PM: No, that poem was spurred by an artwork by Marina Abramovic, that I saw in Manhattan. The whole artwork was that you were given a blindfold, so you couldn’t see anything, and you were given noise-cancelling earphones –
PC: You were basically going in to a sensory deprivation cell.
PM: Yeah. You were led into a room by an attendant, and you were just left by yourself for as long as you felt like it.
What you knew was that, if you raised your hand, someone would come and lead you out.
So, the whole artwork was –
PC: Could you see your hand?
PM: No, no, no, you can’t see anything. And you can’t hear. You’re just told, if you raise your hand we’ll come over. I was there for about 30 minutes. This is in central Manhattan, with traffic everywhere. It was a pretty intense experience. While I was there, I started going a little bit bonkers. And after about 20 minutes, I started dialling a telephone on the ground, which I thought was the wall, like I couldn’t even tell between the two.

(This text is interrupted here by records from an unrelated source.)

(** * moltbot-memory-local: a shallow embedding of [LocalMemoryPlugin]

    The development follows the TypeScript source of the unified plugin
    (SQLite table [memories] + LanceDB table [memories] + query router):

    - [JsString]: the string primitives the plugin calls
      ([toLowerCase], [split(/\s+/)], [trim]);
    - [Regex]: the fragment of JavaScript regular expressions used by
      [TEMPORAL_PATTERNS], [EXACT_PATTERNS] and the default [noisePatterns],
      with [RegExp.prototype.test];
    - [Router]: [detectQueryType];
    - [Types]: the records of the public interface, the configuration and
      the errors;
    - [Sql]: the rows of table [memories] and the SQL the plugin issues
      ([LIKE], [ORDER BY], [LIMIT], [INSERT], [DELETE ... WHERE id IN]);
    - [Lance]: the vector table and the external engine (embedding model and
      nearest-neighbour search), whose calls may throw;
    - [Plugin]: [store], [recall], [structuredSearch], [semanticSearch],
      [forget], [pruneOldMemories] and the asynchronous embedding jobs;
    - [Run]: sequences of calls, and the notions the statements use;
    - [Demo]: concrete plugins and runs for the examples.

    Text is modelled over 8-bit characters with the ASCII reading of case,
    white space and word characters.  [importance] (an SQL REAL) is a
    rational; timestamps are ISO strings compared as SQLite compares TEXT. *)

From Stdlib Require Import List String Ascii Bool Arith ZArith QArith Lia.
From Stdlib Require Import Permutation Sorted.
Import ListNotations.
Close Scope Q_scope.
Set Warnings "-register-all".
Open Scope string_scope.
Open Scope list_scope.

(* ------------------------------------------------------------------------- *)
(** ** JavaScript string primitives *)

Module JsString.

Definition chars (s : string) : list ascii := list_ascii_of_string s.
Definition of_chars (l : list ascii) : string := string_of_list_ascii l.

Definition is_upper (c : ascii) : bool :=
  let n := nat_of_ascii c in (65 <=? n)%nat && (n <=? 90)%nat.

Definition is_lower (c : ascii) : bool :=
  let n := nat_of_ascii c in (97 <=? n)%nat && (n <=? 122)%nat.

Definition is_digit (c : ascii) : bool :=
  let n := nat_of_ascii c in (48 <=? n)%nat && (n <=? 57)%nat.

(** [\s]: tab, line feed, vertical tab, form feed, carriage return, space. *)
Definition is_space (c : ascii) : bool :=
  let n := nat_of_ascii c in ((9 <=? n)%nat && (n <=? 13)%nat) || (n =? 32)%nat.

(** [\w]: letters, digits and the underscore. *)
Definition is_word (c : ascii) : bool :=
  is_upper c || is_lower c || is_digit c || (nat_of_ascii c =? 95)%nat.

Definition lower_char (c : ascii) : ascii :=
  if is_upper c then ascii_of_nat (nat_of_ascii c + 32) else c.

(** [s.toLowerCase()] *)
Definition lower_chars (l : list ascii) : list ascii := map lower_char l.
Definition toLowerCase (s : string) : string := of_chars (lower_chars (chars s)).

(** [s.split(/\s+/)]: the pieces between maximal runs of white space; a run
    at either end leaves an empty piece there, and the empty string splits
    into one empty piece.  [cur] is the piece being read, reversed. *)
Fixpoint split_ws_aux (cur : list ascii) (in_ws : bool) (s : list ascii)
  : list (list ascii) :=
  match s with
  | [] => [rev cur]
  | c :: s' =>
      if is_space c then
        if in_ws then split_ws_aux [] true s'
        else rev cur :: split_ws_aux [] true s'
      else split_ws_aux (c :: cur) false s'
  end.

Definition split_ws (s : list ascii) : list (list ascii) := split_ws_aux [] false s.

(** [s.trim()] *)
Fixpoint trim_start (s : list ascii) : list ascii :=
  match s with
  | [] => []
  | c :: s' => if is_space c then trim_start s' else s
  end.

Definition trim_chars (s : list ascii) : list ascii :=
  rev (trim_start (rev (trim_start s))).

Definition trim (s : string) : string := of_chars (trim_chars (chars s)).

(** Truthiness of a string: only the empty string is falsy. *)
Definition truthy (s : string) : bool :=
  match s with EmptyString => false | String _ _ => true end.

(** [o || d] and the test [if (o)] for an optional string parameter. *)
Definition truthy_opt (o : option string) : bool :=
  match o with Some s => truthy s | None => false end.

End JsString.

(* ------------------------------------------------------------------------- *)
(** ** Regular expressions

    The constructs that occur in the plugin's patterns: literals, the
    classes [\d], [\s] and bracket sets, sequence, alternation, [*] over a
    class (so [+], [?] and [{m,n}] are written out), the anchors [^] and [$],
    and the word boundary [\b]. *)

Module Regex.
Import JsString.

Inductive cclass : Type :=
| CDigit
| CSpace
| CSet (cs : list ascii).

Inductive regex : Type :=
| REps
| RChr (c : ascii)
| RClass (k : cclass)
| RSeq (a b : regex)
| RAlt (a b : regex)
| RStar (k : cclass)
| RBol
| REol
| RWordB.

(** A compiled pattern: its body and the [i] flag. *)
Record RegExp : Type := mkRegExp { body : regex; ignoreCase : bool }.

Definition in_class (k : cclass) (c : ascii) : bool :=
  match k with
  | CDigit => is_digit c
  | CSpace => is_space c
  | CSet cs => existsb (Ascii.eqb c) cs
  end.

Definition chr_eq (ci : bool) (c d : ascii) : bool :=
  if ci then Ascii.eqb (lower_char c) (lower_char d) else Ascii.eqb c d.

Definition word_opt (o : option ascii) : bool :=
  match o with Some c => is_word c | None => false end.

(** Backtracking matcher in continuation-passing style.  [prev] is the
    character just before the current position (needed by [^] and [\b]),
    [s] the rest of the input, [k] what remains to be matched. *)
Fixpoint rmatch (ci : bool) (r : regex) (prev : option ascii) (s : list ascii)
  (k : option ascii -> list ascii -> bool) {struct r} : bool :=
  match r with
  | REps => k prev s
  | RChr c =>
      match s with
      | d :: s' => chr_eq ci c d && k (Some d) s'
      | [] => false
      end
  | RClass cl =>
      match s with
      | d :: s' => in_class cl d && k (Some d) s'
      | [] => false
      end
  | RSeq a b => rmatch ci a prev s (fun p' s' => rmatch ci b p' s' k)
  | RAlt a b => rmatch ci a prev s k || rmatch ci b prev s k
  | RStar cl =>
      (fix star (p : option ascii) (t : list ascii) {struct t} : bool :=
         k p t ||
         match t with
         | d :: t' => in_class cl d && star (Some d) t'
         | [] => false
         end) prev s
  | RBol => match prev with None => k prev s | Some _ => false end
  | REol => match s with [] => k prev s | _ :: _ => false end
  | RWordB => xorb (word_opt prev) (word_opt (hd_error s)) && k prev s
  end.

(** A match may start at any position. *)
Fixpoint search (ci : bool) (r : regex) (prev : option ascii) (s : list ascii) : bool :=
  rmatch ci r prev s (fun _ _ => true) ||
  match s with
  | [] => false
  | c :: s' => search ci r (Some c) s'
  end.

(** [re.test(s)] *)
Definition test (re : RegExp) (s : string) : bool :=
  search (ignoreCase re) (body re) None (chars s).

(** Pattern-building shorthands. *)
Fixpoint lit_chars (l : list ascii) : regex :=
  match l with
  | [] => REps
  | [c] => RChr c
  | c :: l' => RSeq (RChr c) (lit_chars l')
  end.

Definition lit (s : string) : regex := lit_chars (chars s).

Fixpoint seqs (rs : list regex) : regex :=
  match rs with
  | [] => REps
  | [r] => r
  | r :: rs' => RSeq r (seqs rs')
  end.

Fixpoint alts (rs : list regex) : regex :=
  match rs with
  | [] => REps
  | [r] => r
  | r :: rs' => RAlt r (alts rs')
  end.

Definition words (ws : list string) : regex := alts (map lit ws).
Definition opt (r : regex) : regex := RAlt r REps.
Definition plus (k : cclass) : regex := RSeq (RClass k) (RStar k).
Definition digit : regex := RClass CDigit.
Definition digit12 : regex := RSeq digit (opt digit).

End Regex.

(* ------------------------------------------------------------------------- *)
(** ** Query type detection *)

Module Router.
Import JsString Regex.

Inductive QueryType : Type := semantic | structured.

Definition TEMPORAL_PATTERNS : list RegExp :=
  [ (* /\b(yesterday|today|last\s+(week|month|year)|this\s+(week|month|year))\b/i *)
    mkRegExp
      (seqs [RWordB;
             alts [lit "yesterday"; lit "today";
                   seqs [lit "last"; plus CSpace; words ["week"; "month"; "year"]];
                   seqs [lit "this"; plus CSpace; words ["week"; "month"; "year"]]];
             RWordB]) true;
    (* /\b(monday|tuesday|wednesday|thursday|friday|saturday|sunday)\b/i *)
    mkRegExp
      (seqs [RWordB;
             words ["monday"; "tuesday"; "wednesday"; "thursday"; "friday";
                    "saturday"; "sunday"];
             RWordB]) true;
    (* /\b\d{1,2}[:\-]\d{2}\b/ *)
    mkRegExp
      (seqs [RWordB; digit12; RClass (CSet [":"; "-"]%char); digit; digit; RWordB])
      false;
    (* /\b\d{4}[\/\-]\d{1,2}[\/\-]\d{1,2}\b/ *)
    mkRegExp
      (seqs [RWordB; digit; digit; digit; digit;
             RClass (CSet ["/"; "-"]%char); digit12;
             RClass (CSet ["/"; "-"]%char); digit12; RWordB])
      false;
    (* /\b(january|...|december)\b/i *)
    mkRegExp
      (seqs [RWordB;
             words ["january"; "february"; "march"; "april"; "may"; "june"; "july";
                    "august"; "september"; "october"; "november"; "december"];
             RWordB]) true;
    (* /\bwhen\s+did\b/i *)
    mkRegExp (seqs [RWordB; lit "when"; plus CSpace; lit "did"; RWordB]) true;
    (* /\b(at|on|during|before|after)\s+\d/i *)
    mkRegExp
      (seqs [RWordB; words ["at"; "on"; "during"; "before"; "after"];
             plus CSpace; digit]) true ].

PC: Was your father dead by then?
PM: Oh yeah, 20 years, 25 years. But I just realised at some point that I was calling him. Like that’s what I was trying to do in that space. ‘Cause you start to hallucinate. After about 20 minutes of that sort of sensory deprivation, you start to imagine things. So, I just started dialling – like on an old dial phone, the ones that we grew up with – and I realised at some point that, I was dialling my dad and the words –
[falters]
PC: You okay?
PM: Yeah.
Yeah.
Yeah.
The words
I want to say to you before you died
They were the words that came to me.
PC: You and I share a similar experience, although I wasn’t sensory-deprived. My grandfather said to me, before he died, ‘I wish you were a man when I was young.’
That was one of the nicest things anyone ever said to me.
PM: Yeah.
PC: Probably is the nicest thing anyone said to me.

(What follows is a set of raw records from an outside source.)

Lemma counters_agree_handle st op :
  counters_agree st → counters_agree (handle st op).1.
Proof.
  intros Hst. destruct op as [req| |]; simpl; [|done..].
  destruct (body req) as [data|] eqn:Hbody.
  - destruct (track_ok st req data Hbody) as (s & v' & -> & _ & _ & _ & _ & _ & _ & _ & Hv').
    unfold counters_agree. simpl.
    intros id v [[<- <-]|[_ Hv]]%lookup_insert_Some; [|by eapply Hst].
    destruct (visitors st !! generateVisitorID data) as [v0|] eqn:Hv0.
    + destruct Hv' as [-> ->]. rewrite (Hst _ _ Hv0), length_app. simpl. lia.
    + by destruct Hv' as [-> ->].
  - by rewrite (track_without_body st req Hbody).
Qed.






(** The one record of a successful ingestion goes to the end of the log
    and to the end of its visitor's list, and to no other list. *)
Lemma track_appends_to_both st req s :
  (track st req).2 = Track200 s →
  sessions (track st req).1 = sessions st ++ [s]
  ∧ sessions_of (track st req).1 (Session.visitorID s)
    = sessions_of st (Session.visitorID s) ++ [s]
  ∧ ∀ id, id ≠ Session.visitorID s →
          sessions_of (track st req).1 id = sessions_of st id.
Proof.
  destruct (body req) as [data|] eqn:Hbody.
  - destruct (track_ok st req data Hbody) as (s' & v' & -> & Hid & _ & _ & _ & _ & _ & _ & Hv').
    simpl. intros [= <-]. rewrite Hid. unfold sessions_of. simpl.
    split; [done|]. split.
    + rewrite lookup_insert_eq. simpl.
      by destruct (visitors st !! generateVisitorID data); destruct Hv' as [_ ->].
    + intros id Hne. by rewrite lookup_insert_ne.
  - by rewrite (track_without_body st req Hbody).
Qed.

End Aggregates.

(** C8.  After every run from the empty store, each aggregate's visit
    counter is the length of its session list; an ingestion for an unknown
    identifier creates the aggregate with counter 1 and the one record, and
    an ingestion for a known identifier adds one to the counter and the one
    record to the end of the list. *)
Theorem visits_is_sessions_length (ops : list Op) :
  let st := (run emptyStore ops).1 in
  (∀ id v, visitors st !! id = Some v →
           Visitor.visits v = Z.of_nat (length (Visitor.sessions v)))
  ∧ ∀ req data, body req = Some data →
      let id := generateVisitorID data in
      ∃ s v',
        (track st req).2 = Track200 s
        ∧ visitors (track st req).1 !! id = Some v'
        ∧ match visitors st !! id with
          | Some v =>
              Visitor.visits v' = Visitor.visits v + 1
              ∧ Visitor.sessions v' = Visitor.sessions v ++ [s]
          | None => Visitor.visits v' = 1 ∧ Visitor.sessions v' = [s]
          end.
Proof.
  intros st. split.
  - apply (run_invariant counters_agree counters_agree_handle),
      counters_agree_empty.
  - intros req data Hbody id.
    destruct (track_ok st req data Hbody) as (s & v' & -> & _ & _ & _ & _ & _ & _ & _ & Hv').
    exists s, v'. simpl. by rewrite lookup_insert_eq.
Qed.

(** The witness of C8: after A, A, B the aggregate of A counts two visits
    and holds two records. *)
Lemma visits_is_sessions_length_witness :
  ∃ v, visitors (run emptyStore Sample.A_twice_B_once).1 !! Sample.id_A = Some v
       ∧ Visitor.visits v = 2
       ∧ Visitor.visits v = Z.of_nat (length (Visitor.sessions v)).
Proof.
  eexists. split; [vm_compute; reflexivity|]. split; [vm_compute; reflexivity|].
  apply (proj1 (visits_is_sessions_length Sample.A_twice_B_once) Sample.id_A).
  vm_compute; reflexivity.
Defined.



(** ** Change detection along the log *)

Section Diff.




Lemma lists_follow_log_handle st op :
  lists_follow_log st → lists_follow_log (handle st op).1.
Proof.
  intros Hst. destruct op as [req| |]; simpl; [|done..].
  destruct (body req) as [data|] eqn:Hbody;
    [|by rewrite (track_without_body st req Hbody)].
  pose proof (track_appends_to_both st req) as Happ.
  destruct (track_ok st req data Hbody) as (s & v' & Htrack & _).
  rewrite Htrack in Happ |- *. simpl in *.
  destruct (Happ s eq_refl) as (_ & Hsame & Hother).
  intros id. simpl. rewrite filter_app, <- Hst.
  destruct (decide (id = Session.visitorID s)) as [->|Hne].
  - rewrite Hsame. by rewrite filter_cons_True.
  - rewrite Hother by done. rewrite filter_cons_False by congruence.
    by rewrite filter_nil, app_nil_r.
Qed.



Lemma diff_invariant_empty :
  lists_follow_log emptyStore ∧ flags_follow_log (sessions emptyStore).
Proof.
  split.
  - intros id. unfold sessions_of. simpl. by rewrite lookup_empty.
  - intros [|] ? ? ?; simplify_eq/=.
Qed.

End Diff.




(** ** Recent sessions *)

Example parseInt_samples :
  parseInt (JStr (str "50")) = Some 50
  ∧ parseInt (JStr (str "  12abc")) = Some 12
  ∧ parseInt (JStr (str "-0x1f")) = Some (-31)
  ∧ parseInt (JStr (str "0")) = Some 0
  ∧ parseInt (JStr (str "abc")) = None
  ∧ parseInt JUndefined = None.
Proof. by vm_compute. Qed.

Example slice_from_samples :
  slice_from (-2) [1; 2; 3; 4; 5] = [4; 5]
  ∧ slice_from (-7) [1; 2; 3; 4; 5] = [1; 2; 3; 4; 5]
  ∧ slice_from 2 [1; 2; 3; 4; 5] = [3; 4; 5].
Proof. by vm_compute. Qed.

Section Recent.

Lemma slice_from_last {A} (N : Z) (l : list A) :
  1 <= N →
  reverse (slice_from (- N) l) = take (Z.to_nat N) (reverse l).
Proof.
  intros HN. unfold slice_from.
  destruct (Z.ltb_spec (- N) 0) as [_|?]; [|lia].
  rewrite reverse_drop.
  destruct (Z.le_ge_cases N (Z.of_nat (length l))) as [Hle|Hge].
  - f_equal. lia.
  - rewrite Z.max_r, Nat.sub_0_r by lia.
    rewrite !take_ge; [done|rewrite length_reverse; lia..].
Qed.

Lemma limit_of_default query :
  query = JUndefined ∨ parseInt query = None ∨ parseInt query = Some 0 →
  limit_of query = 50.
Proof. unfold limit_of. by intros [->|[->| ->]]. Qed.

Lemma limit_of_positive query N :
  parseInt query = Some N → 1 <= N → limit_of query = N.
Proof.
  unfold limit_of. intros -> HN.
  destruct (Z.eqb_spec N 0); [lia|done].
Qed.

End Recent.

(** C6, as the code has it.  When the limit parameter parses to an integer
    N of at least 1, the reply holds the min(N, M) latest records of the M
    in the log, the most recent first; without the parameter it holds the
    latest 50. *)
Theorem getSessions_latest_first (st : Store) (query : jsval) (N : Z) :
  parseInt query = Some N →
  1 <= N →
  recentSessions (getSessions st query)
  = take (Z.to_nat N) (reverse (sessions st))
  ∧ Z.of_nat (length (recentSessions (getSessions st query)))
    = Z.min N (Z.of_nat (length (sessions st)))
  ∧ recentSessions (getSessions st JUndefined)
    = take 50 (reverse (sessions st)).
Proof.
  intros Hparse HN.
  assert (recentSessions (getSessions st query)
          = take (Z.to_nat N) (reverse (sessions st))) as E.
  { unfold getSessions. simpl.
    by rewrite (limit_of_positive query N), slice_from_last. }
  split; [exact E|]. split.
  - rewrite E, length_take, length_reverse. lia.
  - unfold getSessions. simpl.
    rewrite (limit_of_default JUndefined) by auto.
    by rewrite slice_from_last.
Qed.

PM: I can’t remember a word my father said on that last phone call. I can’t remember any of it.
Which is kind of nice, ‘cause it means that each time I think about it, it’s a bit different. Because I can only make it up.
PC: Did tears happen?
PM: Oh many, many, rivers, rivers over years.
PC: No, I mean on that occasion, when you deprived yourself of everything else.
PM: I think so, I think they did.
PC: Are you monastically driven?
PM: Sensory deprivation would be part how I’d write on any occasion.
PC: Opens minds.
Paul Magee studied in Melbourne, Moscow, San Salvador and Sydney. He is author of From Here to Tierra del Fuego (University of Illinois Press: 2000), Cube Root of Book (John Leonard Press: 2006), Stone Postcard (John Leonard Press: 2014) and Suddenness and the Composition of Poetic Thought (Rowman and Littlefield: 2022). Paul is Professor of Poetry at the University of Canberra, where he directs the Centre for Cultural and Creative Research (CCCR).
Jen Crawford is author of Admissions (Five Islands Press, 2000), bad appendix (Auckland: Titus Books, 2009), Napoleon Swings (Auckland: Soapbox Press, 2009), Pop Riveter (Auckland: Pania Press, 2011), Koel (Cordite Books, 2016) and Lichen Loves Stone (Tinfish Press, 2016). With Rina Kikuchi, Jen co-edited and part-translated Poet to Poet: Contemporary Women Poets from Japan (2017), an anthology of 10 contemporary female Japanese poets. Jen is an Associate Professor in Creative Writing at the University of Canberra.
Wayne Knight is a Barkindji/Kunya person. Wayne was born and raised in Bourke. Wayne’s early life was informed by his Grandmother, Neta, a Kunya Elder who lived in Bourke, and who taught Wayne 'cross-language talk' (a multilingual speak that was used between Kunya, Barkindji, Murrawarri, Wongamara language groups in communication, before the coming of Westerners to the Plains Country of his birth). Wayne was taught how to track and identify specific plants and animals by his Grandfather Hope (a Barkindji person). Wayne's knowledge of Barkindji lands was enhanced with and under the tuition of senior Barkindji Uncles and Elders, who assisted his teaching of the waterways between Brewarrina and Menendi Lakes areas, and on the plains country, between Brewarrina (Nyemba Country) and Bourke, Cobar and Wilcannia. Wayne held a senior Indigenous Parks and Wildlife Officer's position with NSW Dept. Parks and Wildlife until a serious back injury caused him to retreat from that work. Wayne's knowledge of Barkindji Culture and Country is unmatched in the Bourke area.
Paul Collis is a Barkindji man. He was born in Bourke, in far north/west New South Wales. His early life was informed by Barkindji, Kunya, Murawarri, Wongamara and Nyempa story tellers and artists, who taught him Aboriginal Culture and Law. He is author of Dancing Home (University of Queensland Press, 2017) and Nightmares Run Like Mercury (Recent Works Press, 2021). Paul works as Director, Indigenous Engagement, at the University of Canberra.